Submitted by emsot t3_1098uax in askscience
Rosevkiet t1_j3zeh3k wrote
This is a great observation and a good thing to keep in mind for worldle (would have been helpful for the South Atlantic Island the other day).
One of the weirder concepts to wrap your head around in sedimentology is relative sea level. Sea level at any location can change due to local effects, like heavy glaciers loading the crust, actually bowing it down, or for global effects, like changes in global climate or rate of sea floor spreading. It sounds pretty straightforward, but trying to sort out local vs global effects was really hard and took decades.

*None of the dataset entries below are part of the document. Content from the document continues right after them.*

Lemma batch_all_last {A} (f : A → res batch) l x b :
  batch_all f (l ++ [x]) = Ok b → ∃ b1 b2, b = b1 ++ b2 ∧ f x = Ok b2.
Proof.
  revert b. induction l as [|y l IH]; intros b; cbn [app batch_all].
  - destruct (f x) as [b2|]; [|done]. cbn [mbind result_bind]. intros [= <-]. exists [], b2.
    split; [by rewrite app_nil_r|done].
  - destruct (f y) as [b0|]; [|done]. cbn [mbind result_bind].
    destruct (batch_all f (l ++ [x])) as [b'|]; [|done]. cbn [mbind result_bind]. intros [= <-].
    destruct (IH b' eq_refl) as (b1 & b2 & -> & E). exists (b0 ++ b1), b2. split; [apply app_assoc|done].
Qed.

Lemma get_platform_pool_frame (s s1 : Store D) qe pce v v1 :
  db_get (db s) (platform qe pce) = Ok v → db_get (db s1) (platform qe pce) = Ok v1 →
  content (db s1) !! platform qe pce = content (db s) !! platform qe pce →
  get_platform_pool s1 qe pce = get_platform_pool s qe pce.
Proof.
  intros Ev Ev1 E. unfold get_platform_pool.
  by rewrite (read_json_content _ _ _ Ev), (read_json_content _ _ _ Ev1), E.
Qed.

End upload.

(** ** Concrete runs *)

Module CollateralSample.
Import MapDb Codec Concrete FifoSpec.Sample.

(** *** JSON values on the wire *)

Section jvalue_ind.
Context (P : jvalue → Prop).
Context (HNull : P JNull) (HBool : ∀ b, P (JBool b)) (HInt : ∀ n, P (JInt n)) (HFloat : P JFloat)
  (HStr : ∀ s, P (JStr s)) (HArr : ∀ l, Forall P l → P (JArr l))
  (HObj : ∀ l, Forall (λ kv, P kv.2) l → P (JObj l)).
Fixpoint jvalue_forall (v : jvalue) : P v :=
  match v with
  | JNull => HNull | JBool b => HBool b | JInt n => HInt n | JFloat => HFloat | JStr s => HStr s
  | JArr l => HArr l ((fix go l : Forall P l :=
      match l with [] => Forall_nil_2 _ | x :: l => Forall_cons_2 _ _ _ (jvalue_forall x) (go l) end) l)
  | JObj l => HObj l ((fix go l : Forall (λ kv, P kv.2) l :=
      match l with [] => Forall_nil_2 _ | x :: l => Forall_cons_2 _ _ _ (jvalue_forall x.2) (go l) end) l)
  end.
End jvalue_ind.

Fixpoint enc_j (v : jvalue) : string :=
  match v with
  | JNull => "n" | JBool true => "t" | JBool false => "f" | JFloat => "d"
  | JInt n => String "i" (enc n)
  | JStr s => String "s" (enc s)
  | JArr l => String "a" ((fix go l := match l with
                 | [] => "0" | x :: l => String "1" (enc_j x ++ go l) end) l)
  | JObj l => String "o" ((fix go l := match l with
                 | [] => "0" | (k, x) :: l => String "1" (enc k ++ enc_j x ++ go l) end) l)
  end.

Fixpoint dec_seq {A} (d : string → option (A * string)) (fuel : nat) (s : string) : option (list A * string) :=
  match fuel, s with
  | S fuel, String c s =>
      if Ascii.eqb c "0" then Some ([], s)
      else '(a, r) ← d s; '(l, r) ← dec_seq d fuel r; Some (a :: l, r)
  | _, _ => None
  end.

Fixpoint dec_j (fuel : nat) (s : string) : option (jvalue * string) :=
  match fuel, s with
  | S fuel, String c r =>
      if Ascii.eqb c "n" then Some (JNull, r) else if Ascii.eqb c "t" then Some (JBool true, r)
      else if Ascii.eqb c "f" then Some (JBool false, r) else if Ascii.eqb c "d" then Some (JFloat, r)
      else if Ascii.eqb c "i" then '(n, r) ← dec r; Some (JInt n, r)
      else if Ascii.eqb c "s" then '(t, r) ← dec r; Some (JStr t, r)
      else if Ascii.eqb c "a" then '(l, r) ← dec_seq (dec_j fuel) fuel r; Some (JArr l, r)
      else '(l, r) ← dec_seq (λ s, '(k, r) ← dec s; '(x, r) ← dec_j fuel r; Some ((k, x), r)) fuel r;
           Some (JObj l, r)
  | _, _ => None
  end.

Definition enc_seq {A} (e : A → string) (l : list A) : string :=
  fold_right (λ x r, String "1" (e x ++ r)) "0" l.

On a stable coastline, one where relative sea level has been more or less constant for a long time, sediments fill the basin in the water, and the coastline starts to advance out into where the water was before. This is what deltas do. When you look really closely, they are complicated and jagged too, but not on a regional scale.
On a coastline where there is rapidly changing sea level, particularly rapid rises in sea level, all the smoothed coastline will be underwater, and the new coastline will be jagged.
In Earth’s current state, the poles have experienced rapid, recent (50,000 yrs) changes in sea level due to glacial cycles, AND, the erosional pattern of alpine glacier leads to deep, steep valleys (glacier=sediment bulldozer, river = central conveyer belt), so the squiggliness of the coastline will be even more.